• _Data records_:
───

(* ===== verification/KBioDisk.v ===== *)
(** * The disks that bios are submitted to: kblock.c

    Several disks in one memory: the pointers from a queue to its disk, to its block
    device and back that the functions of KBio and KPlug follow are those that the
    operations of KDisk set and clear.  A disk is numbered when it is created, and the
    number is not used again. *)
From S2P Require Import Prelude Ranges KScatter KScatterBio KBio KBioSpec KPlug KDisk KDiskSpec.

(** ** State *)

(** One disk: the block device it was made for, and the part of KDisk's state that belongs
    to it. *)
Record cell := mk_cell {
  cl_bdev : fio_bdev;
  cl_gd : option kfio_disk;                    (* bdev->bdev_gd *)
  cl_queues : gmap queue_id request_queue;
  cl_log : list action
}.

(** The queue pointer [p] of disk [d], by the name KBio has for it. *)
Definition rq_name (d : nat) (p : queue_ptr) : rq_ptr :=
  match p with QNull => RqNull | QErr => RqErr | QAt i => RqAt d i end.

(** What is found behind the pointers. *)
Definition devices_of (cells : list cell) : devices := {|
  dv_queuedata d i :=
    c ← cells !! d; q ← cl_queues c !! i; Some (if q_has_data q then Some d else None);
  dv_disks d :=
    c ← cells !! d; k ← cl_gd c; Some (mk_fields (cl_bdev c) (rq_name d (disk_rq k))) |}.

Definition cell_state (c : cell) (w : world) : dstate := mk_dstate (cl_gd c) (cl_queues c) w (cl_log c).
Definition cell_of (bdev : fio_bdev) (s : dstate) : cell := mk_cell bdev (bdev_gd s) (queues s) (log s).

(** A call of KDisk at disk [d]. *)
Definition at_disk {A} (d : nat) (m : D A) (w : world) (cells : list cell) : outcome (A * world * list cell) :=
  c ← of_option OutOfBounds (cells !! d);
  '(a, s) ← m (cell_state c w);
  Ok (a, dworld s, <[d := cell_of (cl_bdev c) s]> cells).

(** The kernel's view: whether it has been given the disk, the queue of the
    disk, and whether it still lets bios through, which it does until the queue is
    dying. *)
Definition cell_gd (c : cell) : option gendisk := k ← cl_gd c; disk_gd k.
Definition cell_exposed (c : cell) : bool := if cell_gd c is Some _ then true else false.

Definition cell_queue (c : cell) : option (queue_id * request_queue) :=
  g ← cell_gd c;
  match gd_queue g with QAt i => q ← cl_queues c !! i; Some (i, q) | _ => None end.

Definition accepts (cells : list cell) (d : nat) : option rq_ptr :=
  c ← cells !! d; '(i, q) ← cell_queue c; if q_dying q then None else Some (RqAt d i).

(** ** Invariant *)

Definition exposed_ok (c : cell) (k : kfio_disk) (g : gendisk) : Prop :=
  ∃ i q, gd_queue g = QAt i ∧ disk_rq k = QAt i ∧ cl_queues c !! i = Some q ∧ q_has_data q = true.

(** A disk that has been given to the kernel has one queue, which leads back to it; one
    that has not, has none. *)
Record disk_ok (c : cell) (k : kfio_disk) : Prop := {
  do_bios : disk_bio_head k = None;
  do_mode : disk_use_workqueue k = USE_QUEUE_NONE;
  do_block : 0 < bdev_block_size (cl_bdev c);
  do_queue : if disk_gd k is Some g then exposed_ok c k g else disk_rq k = QNull
}.

Definition cell_ok (c : cell) : Prop := if cl_gd c is Some k then disk_ok c k else True.

(** A bio sent to disk [d] finds its block device. *)
Lemma accepts_exposed cells d q :
  accepts cells d = Some q → ∃ c, cells !! d = Some c ∧ cell_exposed c = true.
Proof.
  unfold accepts, cell_queue, cell_exposed. destruct (cells !! d) as [c|]; [|done]. simpl. intros E. exists c.
  split; [done|]. by destruct (cell_gd c).
Qed.

Lemma exposed_inv c :
  cell_ok c → cell_exposed c = true →
  ∃ k g i q, cl_gd c = Some k ∧ disk_gd k = Some g ∧ disk_ok c k ∧ gd_queue g = QAt i ∧ disk_rq k = QAt i
    ∧ cl_queues c !! i = Some q ∧ q_has_data q = true.
Proof.
  unfold cell_ok, cell_exposed, cell_gd. intros Hok E. destruct (cl_gd c) as [k|]; [|done]. simpl in E.
  destruct (disk_gd k) as [g|] eqn:G; [|done]. pose proof (do_queue _ _ Hok) as Q.
  rewrite G in Q. destruct Q as (i & q & Q). by exists k, g, i, q.
Qed.

Lemma exposed_pointers cells d c :
  Forall cell_ok cells → cells !! d = Some c → cell_exposed c = true →
  ∃ i, load_disk (devices_of cells) (Some d) = Ok (mk_fields (cl_bdev c) (RqAt d i))
    ∧ load_queuedata (devices_of cells) (RqAt d i) = Ok (Some d)
    ∧ queue_bdev (devices_of cells) (RqAt d i) = Ok (cl_bdev c) ∧ 0 < bdev_block_size (cl_bdev c)
    ∧ ∀ q, accepts cells d = Some q → q = RqAt d i.
Proof.
  intros Hok L E. rewrite list.Forall_forall in Hok.
  destruct (exposed_inv c (Hok c (list_elem_of_lookup_2 _ _ _ L)) E) as (k & g & i & q & K & G & D & Gq & Rq & Q & H).
  exists i. unfold queue_bdev, load_queuedata, load_disk, devices_of, accepts, cell_queue, cell_gd. simpl.
  rewrite L. simpl. rewrite K. simpl. rewrite G. simpl. rewrite Gq, Rq, Q. simpl. rewrite H. simpl. rewrite L. simpl.
  rewrite K. simpl. split_and!; try done; [apply D|].
  intros q' E'. destruct (q_dying q); [done|]. by injection E' as <-.
Qed.

(** ** The operations *)

Section operations.
Context `{BlockLayer}.

(** Creating a disk: a new cell, empty if the creation failed. *)
Definition create_cell (bdev : fio_bdev) (use_workqueue : Z) (allocated : bool) (w : world) : outcome (world * cell) :=
  '(_, s) ← linux_bdev_create_disk bdev use_workqueue allocated (mk_dstate None ∅ w []);
  Ok (dworld s, cell_of bdev s).

(** Hiding a disk, from the wait for the openers on. *)
Definition hide_end (use_workqueue : Z) (bdev_do_release linux_bdev : bool) (opflags : Z) : D Z :=
  hide_openers bdev_do_release linux_bdev opflags;; drop_gendisk;; drop_queue use_workqueue;; mret 0.

(** The two parts are the whole. *)
Lemma hide_disk_parts s d gd wq release linux_bdev opflags :
  bdev_gd s = Some d → disk_gd d = Some gd →
  linux_bdev_hide_disk wq release linux_bdev opflags s
  = (hide_begin linux_bdev gd;; hide_end wq release linux_bdev opflags) s.
Proof.
  intros D G. unfold linux_bdev_hide_disk, hide_end, hide_gendisk.
  erewrite stateful_bind_ok; [|unfold the_disk; by rewrite D]. cbv beta. rewrite G.
  cbv [mbind stateful_bind]. destruct (hide_begin linux_bdev gd s) as [[[] t]|]; [|done].
  destruct (hide_openers _ _ _ t) as [[[] t']|]; [|done]. by destruct (drop_gendisk t') as [[[] t'']|].
Qed.

Lemma create_cell_ok bdev allocated w :
  ∃ c, create_cell bdev USE_QUEUE_NONE allocated w = Ok (w, c) ∧ cell_ok c ∧ cell_exposed c = false.
Proof.
  unfold create_cell, linux_bdev_create_disk. destruct (_ || _) eqn:B; [|destruct (negb allocated)].
  1,2: eexists; by split_and!.
  eexists. split_and!; try done. split; try done. cbn. apply orb_false_iff in B as [B _].
  apply Z.ltb_ge in B. unfold KERNEL_SECTOR_SIZE in B. lia.
Qed.

Lemma expose_cell c w k bdev env gd i q :
  cell_ok c → cl_gd c = Some k → disk_gd k = None → env_gd env = Some gd → gd_queue gd = QAt i → q_dying q = false →
  ∃ v s, linux_bdev_expose_disk USE_QUEUE_NONE bdev env (with_new_queue i q (cell_state c w)) = Ok (v, s)
    ∧ dworld s = w ∧ cell_ok (cell_of (cl_bdev c) s).
Proof.
  unfold cell_ok. intros Hok K G Eg Gq Dy. rewrite K in Hok. destruct Hok as [B M Z R]. rewrite G in R.
  destruct (expose_run bdev env (cell_state c w) k gd i q K R Eg Gq Dy) as (gd' & q' & l & E & _ & Hd & Gq' & _).
  do 2 eexists. split; [exact E|]. split; [done|]. cbn. destruct (env_param env); split; cbn; try done.
  exists i, q'. cbn. by rewrite lookup_insert_eq.
Qed.

Lemma hide_begin_cell c w k gd linux_bdev :
  cell_ok c → cl_gd c = Some k → disk_gd k = Some gd →
  ∃ s, hide_begin linux_bdev gd (cell_state c w) = Ok (tt, s) ∧ dworld s = w
    ∧ cell_ok (cell_of (cl_bdev c) s) ∧ cell_exposed (cell_of (cl_bdev c) s) = true.
Proof.
  unfold cell_ok. intros Hok K G. rewrite K in Hok. destruct Hok as [B M Z R]. rewrite G in R.
  destruct R as (i & q & Gq & Rq & L & Hd).
  destruct (hide_begin_run (cell_state c w) k gd i q linux_bdev K Rq L B M) as (l & E & _).
  eexists. split; [exact E|]. split; [done|]. split; [|done]. split; cbn; try done.
  exists i, (set_dying q). cbn. by rewrite lookup_insert_eq.
Qed.

Lemma hide_openers_run s d release linux_bdev opflags :
  bdev_gd s = Some d →
  ∃ n l, hide_openers release linux_bdev opflags s
    = Ok (tt, mk_dstate (Some (set_ref n d)) (queues s) (dworld s) (log s ++ l)).
Proof.
  intros D. unfold hide_openers.
  assert (∀ t, bdev_gd t = Some d → t = mk_dstate (Some (set_ref (ref_count d) d)) (queues t) (dworld t) (log t ++ [])) as I.
  { intros [] E. rewrite app_nil_r. destruct d; cbn in *. by subst. }
  destruct linux_bdev; [|exists (ref_count d), []; by rewrite <- (I s D)].
  destruct (_ =? 0).
  - exists (ref_count d), [WaitForOpeners]. run_disk. rewrite D. by destruct d.
  - exists (s32 (ref_count d - 1)). run_disk. rewrite D. run_disk.
    destruct (_ >? 0); [destruct release|]; run_disk; [by eexists|exists []; by rewrite app_nil_r..].
Qed.

Lemma hide_end_cell c w k release linux_bdev opflags :
  cell_ok c → cl_gd c = Some k →
  ∃ s, hide_end USE_QUEUE_NONE release linux_bdev opflags (cell_state c w) = Ok (0, s) ∧ dworld s = w
    ∧ cell_ok (cell_of (cl_bdev c) s).
Proof.
  unfold cell_ok. intros Hok K. rewrite K in Hok. destruct Hok as [B M Z R]. unfold hide_end.
  destruct (hide_openers_run (cell_state c w) k release linux_bdev opflags K) as (n & l & E).
  erewrite stateful_bind_ok; [|exact E]. unfold drop_gendisk, drop_queue. run_disk.
  change (USE_QUEUE_NONE =? USE_QUEUE_MQ) with false.
  destruct (decide (disk_rq k ≠ QNull)) as [N|N]; run_disk; eexists; (split; [done|]); (split; [done|]); split; cbn; try done.
  destruct (decide (disk_rq k = QNull)); [done|]. by destruct N.
Qed.

Lemma destroy_cell c w :
  is_Some (cl_gd c) →
  ∃ s, linux_bdev_destroy_disk (cell_state c w) = Ok (tt, s) ∧ dworld s = w ∧ cell_ok (cell_of (cl_bdev c) s).
Proof.
  intros [k K]. unfold linux_bdev_destroy_disk. run_disk. cbn [cell_state bdev_gd]. rewrite K. by eexists.
Qed.
End operations.
Lemma flush_sound c t dv plugs (from_schedule : bool) :
  (if from_schedule then True else Forall (plug_ready dv) plugs) → sound_bios c → c_plugs c !! t = Some (Some plugs) →
  ∃ works w', unplug_all dv plugs from_schedule (c_world c) = Ok (works, w')
    ∧ (∀ plug, plug ∈ works → plug ∈ plugs)
    ∧ sound_bios (mk_config w' (c_disks c) (<[t := Some []]> (c_plugs c)) (c_works c ++ works)
                      (c_out c ++ newly (c_world c) w') (c_handed c)).
Proof.
  intros Hready Hs Ht. pose proof (holders_split c t _ Ht) as Hh.
  destruct (sound_parts c _ _ Hs Hh) as (Hok1 & Hd1 & _). simpl in *.
  destruct (unplug_all_moves dv plugs from_schedule (c_world c) Hready Hok1 Hd1) as (works & w' & E & Hr).
  exists works, w'. split; [done|]. split.
  { destruct from_schedule; destruct Hr as [-> _]; [done|]. intros plug Hin. by apply not_elem_of_nil in Hin. }
  pose proof (holders_update c w' t _ (Some []) works (newly (c_world c) w') (c_handed c) Ht) as Hu.
  destruct from_schedule.
  - destruct Hr as [-> ->]. assert (newly (c_world c) (c_world c) = []) as En.
    { unfold newly. by rewrite drop_all. }
    rewrite En in *. revert Hs. unfold sound_bios. simpl. apply sound_perm.
    rewrite Hu, Hh. simpl. by rewrite app_nil_r.
  - destruct Hr as [-> M].
    eapply (sound_moves c (c_world c) w' (HPlug <$> plugs) (others c t) []); try done.
    + by rewrite app_nil_r.
    + intros j Hj. by apply not_elem_of_nil in Hj.
    + constructor.
    + simpl. by rewrite app_nil_r.
Qed.

Lemma work_sound c k dv plug :
  plug_ready dv plug → sound_bios c → c_works c !! k = Some plug →
  ∃ w', kfio_unplug_do_cb dv plug (c_world c) = Ok (tt, w')
    ∧ sound_bios (mk_config w' (c_disks c) (c_plugs c) (delete k (c_works c)) (c_out c ++ newly (c_world c) w') (c_handed c)).
Proof.
  intros Hr Hs Hk. set (R := (HPlug <$> concat (default [] <$> c_plugs c)) ++ (HPlug <$> delete k (c_works c))
                           ++ (HOut <$> c_out c)).
  assert (holders c ≡ₚ [HPlug plug] ++ R) as Hh.
  { unfold holders, R. rewrite (fmap_Permutation HPlug _ _ (delete_Permutation _ _ _ Hk)). simpl.
    by rewrite <- Permutation_middle. }
  destruct (sound_parts c _ _ Hs Hh) as (Hok1 & _ & _). apply list.Forall_cons in Hok1 as [Hok1 _].
  destruct (unplug_moves (c_world c) dv plug Hr Hok1) as (w' & E & M). exists w'. split; [done|].
  eapply (sound_moves c (c_world c) w' [HPlug plug] R [] []); try done.
  - unfold held. simpl. by rewrite !app_nil_r.
  - intros j Hj. by apply not_elem_of_nil in Hj.
  - constructor.
  - simpl. by rewrite app_nil_r.
  - unfold holders, R. simpl. rewrite fmap_app, !(assoc_L (++)). by rewrite Permutation_app_comm, !(assoc_L (++)).
Qed.
(** ** Concrete schedules *)

(** Decides [allowed_run] by running the schedule. *)
Definition released_firstb c : bool :=
  negb (bool_decide (control c = HideFinish)) || forallb (λ p : positive * user_phase, negb (releasing p.2)) (map_to_list (users c)).
Definition allowedb (a : wait_action) c : bool :=
  match thread_of a with Some t => bool_decide (t ∈ threads) | None => true end
  && match a with Control => released_firstb c | _ => true end.
Fixpoint allowed_runb (l : list wait_action) c : bool :=
  match l with [] => true | a :: l => allowedb a c && match wait_step a c with Ok c' => allowed_runb l c' | Fault _ => true end end.

Lemma released_firstb_sound c : released_firstb c = true → released_first c.
Proof.
  intros Hb Hk t. unfold released_firstb in Hb. rewrite bool_decide_eq_true_2 in Hb by done. simpl in Hb.
  unfold user. destruct (users c !! t) as [p|] eqn:E; [|done]. simpl. rewrite forallb_forall in Hb.
  apply negb_true_iff, (Hb (t, p)), list_elem_of_In, elem_of_map_to_list. done.
Qed.

Lemma allowed_runb_sound l c : allowed_runb l c = true → allowed_run l c.
Proof.
  revert c. induction l as [|a l IH]; intros c; [done|].
  cbn [allowed_runb allowed_run]. intros [[Ht Ha]%andb_true_iff Hl]%andb_true_iff. split.
  - split; [|intros ->; by apply released_firstb_sound]. intros t E. rewrite E in Ht. by apply bool_decide_eq_true in Ht.
  - intros c' E. rewrite E in Hl. by apply IH.
Qed.
End invariant.

(** The disk is exposed, while a writer waits for the back-pressure to end and wakes the
    exposing thread with it; a user opens it; it is hidden, and waits until the user has
    closed it. *)
Definition expose_schedule : list wait_action :=
  [Backpressure true; Control; StartWrite 2; User 2 0; User 2 0; Control; Backpressure false; Control; User 2 0; User 2 0;
   Worker; Worker; Control; Control].
Definition open_schedule : list wait_action := [StartOpen 1; User 1 0; User 1 0].
Definition hide_schedule : list wait_action := [Control; Control; Control; Control].
Definition close_schedule : list wait_action := [StartClose 1; User 1 0; User 1 0; Control; Control].

#[local] Instance plain_disk : DiskEnv := {| use_workqueue := USE_QUEUE_NONE; bd_disk_is_gd := true |}.
#[local] Instance plain_disk_laws : DiskEnvLaws.
Proof. by split. Qed.
Definition users_1_2 : gset positive := {[1%positive; 2%positive]}.

Lemma disk_waits_witness :
  ∃ c, run_waits (expose_schedule ++ open_schedule ++ hide_schedule ++ close_schedule) (unexposed (Q := list nat) exposed_state) = Ok c
    ∧ control c = Hidden ∧ core_refs (log (the_dstate c)) = 0.
Proof.
  assert (Z.of_nat (size users_1_2) < 2 ^ 31 - 1) as Hsize by (vm_compute; reflexivity).
  assert (allowed_run users_1_2 (expose_schedule ++ open_schedule ++ hide_schedule ++ close_schedule)
            (unexposed (Q := list nat) exposed_state)) as Hl by (apply allowed_runb_sound; vm_compute; reflexivity).
  destruct (disk_waits users_1_2 Hsize exposed_state _ exposed_opened_by Hl) as (c & E & _ & _ & _ & Hh).
  assert (control c = Hidden) as Hk by (vm_compute in E; by injection E as <-).
  exists c. split; [exact E|]. split; [exact Hk|]. by apply Hh.
Defined.

(** A close that has taken the last opener off the count when the disk is hidden: nothing
    waits for it, and it finds the disk without a queue. *)
Example late_release_faults :
  run_waits (expose_schedule ++ open_schedule ++ [Control; Control; Control; StartClose 1; Control; Control; User 1 0])
    (unexposed (Q := list nat) exposed_state) = Fault NullDeref.
Proof. by vm_compute. Qed.

(** Also when the hiding thread has gone to sleep, if the back-pressure ends meanwhile. *)
Example late_release_after_sleep :
  run_waits (expose_schedule ++ open_schedule ++ hide_schedule ++ [StartClose 1; Backpressure false; Control; Control; User 1 0])
    (unexposed (Q := list nat) exposed_state) = Fault NullDeref.
Proof. by vm_compute. Qed.
Lemma os_create_run s p i r :
  nodes s !! i = Some r → (∀ d, p = Some d → is_Some (nodes s !! d)) →
  (∃ e base, kfio_info_os_create_node p (Some i) s
     = Ok (0, with_nodes (<[i := set_os_priv (Some e) r]> (nodes s))
                (called [ProcCreate (proc_name p r) (ni_mode r) (ni_type r) base e] s)))
  ∨ ∃ s', kfio_info_os_create_node p (Some i) s = Ok (- EIO, s') ∧ (s' = s ∨ s' = called [] s).
Proof.
  intros E P. unfold kfio_info_os_create_node, kfio_info_node_get_name, kfio_info_node_get_mode, kfio_info_node_get_type.
  do 3 (erewrite stateful_bind_ok; [|erewrite stateful_bind_ok; [|by apply node_run]; done]; cbv beta iota).
  assert (∃ pl, os_place p (ni_type r) (ni_name r) s = Ok (pl, s)
          ∧ ∀ nm base, pl = Some (nm, base) → nm = proc_name p r) as (pl & Epl & Hpl).
  { unfold os_place. destruct p as [d|].
    - destruct (P d eq_refl) as [rd Ed].
      eexists. split.
      + erewrite stateful_bind_ok; [|unfold kfio_info_node_get_os_private; erewrite stateful_bind_ok; [|by apply node_run]; done].
        done.
      + destruct (ni_os_priv rd); intros nm base; [by intros [= <- _]|done].
    - destruct (negb _); eexists; (split; [done|]); intros nm base; [done|by intros [= <- _]]. }
  erewrite stateful_bind_ok; [|exact Epl]. cbv beta iota.
  destruct pl as [[nm base]|]; [|right; eauto]. rewrite (Hpl nm base eq_refl).
  destruct (has_proc_file (ni_type r)).
  - destruct (proc_entry (kinfo_calls s)) as [e|] eqn:Ep.
    + left. exists e, base. erewrite stateful_bind_ok; [|unfold proc_create; by rewrite Ep]. cbv beta iota.
      erewrite stateful_bind_ok; [done|]. unfold kfio_info_node_set_os_private.
      erewrite stateful_bind_ok; [|by apply node_run]. done.
    + right. exists (called [] s). erewrite stateful_bind_ok; [|unfold proc_create; by rewrite Ep]. auto.
  - right. exists s. erewrite stateful_bind_ok; [|done]. auto.
Qed.
(** Going down to a directory on the list of the current one. *)
Lemma walk_down t c0 path c l :
  walking M s i t (c0 :: path) → subnodes t !! c0 = Some l → c ∈ l → is_dir t c → walking M s i t (c :: c0 :: path).
Proof.
  intros K L C D. destruct (wf_list _ (wk_wf _ _ _ _ _ K) c0 l L) as (_ & _ & Ch). destruct (Ch c C) as (rc & Ec & Pc).
  destruct K as [? ? ? ? ? ? Dirs Links End _]. split; try done.
  - intros x [->|Hx]%elem_of_cons; [done|by apply Dirs].
  - intros [|j] x y; [|apply Links]. intros [= <-] [= <-]. by exists rc.
  - intros _. rewrite last_cons_cons. by apply End.
Qed.

(** Removing a node that is on no path: a leaf of the current directory. *)
Lemma dropped_lists t j rj es d rd path :
  walking M s i t path → nodes (dropped t j rj es) !! d = Some rd →
  subnodes (dropped t j rj es) !! d
  = filter (λ c, is_Some (nodes (dropped t j rj es) !! c)) <$> subnodes s !! d.
Proof.
  intros K. cbn. intros [Nd Ed]%lookup_delete_Some. rewrite lookup_delete_ne, lookup_fmap by done.
  rewrite (wk_lists _ _ _ _ _ K _ _ Ed). destruct (subnodes s !! d) as [l|]; [|done]. cbn. f_equal.
  unfold unlisted. rewrite list_filter_filter. apply list_filter_iff. intros c.
  destruct (decide (c = j)) as [->|Nc].
  - rewrite lookup_delete_eq. split; [by intros [? ?]|by intros []].
  - rewrite lookup_delete_ne by done. split; [by intros [? ?]|done].
Qed.

Lemma walk_drop t j rj path path' nm base :
  walking M s i t path → nodes t !! j = Some rj → below s i j →
  (∀ l, subnodes t !! j = Some l → l = []) →
  j ∉ path' → path' = path ∨ path = j :: path' →
  walking M s i (dropped t j rj [ProcRemove nm base]) path'.
Proof.
  intros K Ej B Leaf Nj Hp. destruct (below_not_parent j B) as (_ & Nr & Nm). pose proof (wk_root _ _ _ _ _ K) as Rt.
  assert (∀ c, c ∈ path' → c ∈ path) as Sub by (destruct Hp as [-> | ->]; [done|]; intros; by right).
  split.
  - apply (dropped_wf M (with_lock false t) j rj nm base); try done; [by apply (wk_wf _ _ _ _ _ K)|]. cbn. congruence.
  - apply (wk_lock _ _ _ _ _ K).
  - done.
  - intros c rc. cbn. intros [_ Ec]%lookup_delete_Some. by eapply wk_sub.
  - intros c rc Ec. cbn. destruct (decide (c = j)) as [->|]; [done|]. rewrite lookup_delete_ne by done. by eapply wk_gone.
  - intros d rd Ed. by eapply dropped_lists.
  - intros c Hc. destruct (wk_dirs _ _ _ _ _ K c (Sub c Hc)) as (rc & Ec & T). exists rc. split; [|done]. cbn.
    rewrite lookup_delete_ne; [done|]. by intros <-.
  - intros k c d Hc Hd. assert (child_of t c d) as (rc & Ec & Pc).
    { destruct Hp as [-> | ->]; [by eapply wk_links|]. by eapply (wk_links _ _ _ _ _ K (S k)). }
    exists rc. split; [|done]. cbn. rewrite lookup_delete_ne; [done|]. intros <-. by eapply Nj, list_elem_of_lookup_2.
  - intros Np. destruct Hp as [-> | ->]; [by apply (wk_end _ _ _ _ _ K)|].
    pose proof (wk_end _ _ _ _ _ K ltac:(done)) as La. destruct path' as [|c path']; [done|]. by rewrite last_cons_cons in La.
  - intros ->. destruct Hp as [<- | ->]; cbn.
    + destruct (decide (i = j)) as [->|]; [by apply lookup_delete_eq|]. rewrite lookup_delete_ne by done. by apply (wk_done _ _ _ _ _ K).
    + pose proof (wk_end _ _ _ _ _ K ltac:(done)) as [= ->]. apply lookup_delete_eq.
Qed.

Definition standing (path : list node_id) : node_ptr := match path with [] => Some p | c :: _ => Some c end.

Lemma path_nodup t path : walking M s i t path → NoDup path.
Proof.
  intros K. destruct (wf_rank _ W) as [rank Kr].
  assert (∀ n j c d, path !! j = Some c → path !! (S n + j)%nat = Some d → (rank d < rank c)%nat) as Mono.
  { induction n as [|n IH]; intros j c d Hj Hd.
    - destruct (child_of_sub t path c d K (wk_links _ _ _ _ _ K j c d Hj Hd)) as (rc & Ec & Pc). by eapply Kr.
    - destruct (path !! (S n + j)%nat) as [e|] eqn:He.
      + pose proof (IH j c e Hj He).
        destruct (child_of_sub t path e d K (wk_links _ _ _ _ _ K (S n + j)%nat e d He Hd)) as (re & Ee & Pe).
        pose proof (Kr e re d Ee Pe). lia.
      + apply lookup_ge_None in He. apply lookup_lt_Some in Hd. lia. }
  apply list.NoDup_alt. intros j1 j2 c H1' H2'. destruct (decide (j1 = j2)) as [|N]; [done|exfalso].
  destruct (decide (j1 < j2)%nat).
  - pose proof (Mono (j2 - S j1)%nat j1 c c H1') as Lt. replace (S (j2 - S j1) + j1)%nat with j2 in Lt by lia.
    specialize (Lt H2'). lia.
  - pose proof (Mono (j1 - S j2)%nat j2 c c H2') as Lt. replace (S (j1 - S j2) + j2)%nat with j1 in Lt by lia.
    specialize (Lt H1'). lia.
Qed.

───

The lines above from the one containing "rewrite lookup_delete_ne; [done|]. by" through the one containing "- intros ->. destruct Hp as [<- | ->]; cbn." are to be set down exactly, and no others.

    rewrite lookup_delete_ne; [done|]. by intros <-.
  - intros k c d Hc Hd. assert (child_of t c d) as (rc & Ec & Pc).
    { destruct Hp as [-> | ->]; [by eapply wk_links|]. by eapply (wk_links _ _ _ _ _ K (S k)). }
    exists rc. split; [|done]. cbn. rewrite lookup_delete_ne; [done|]. intros <-. by eapply Nj, list_elem_of_lookup_2.
  - intros Np. destruct Hp as [-> | ->]; [by apply (wk_end _ _ _ _ _ K)|].
    pose proof (wk_end _ _ _ _ _ K ltac:(done)) as La. destruct path' as [|c path']; [done|]. by rewrite last_cons_cons in La.
  - intros ->. destruct Hp as [<- | ->]; cbn.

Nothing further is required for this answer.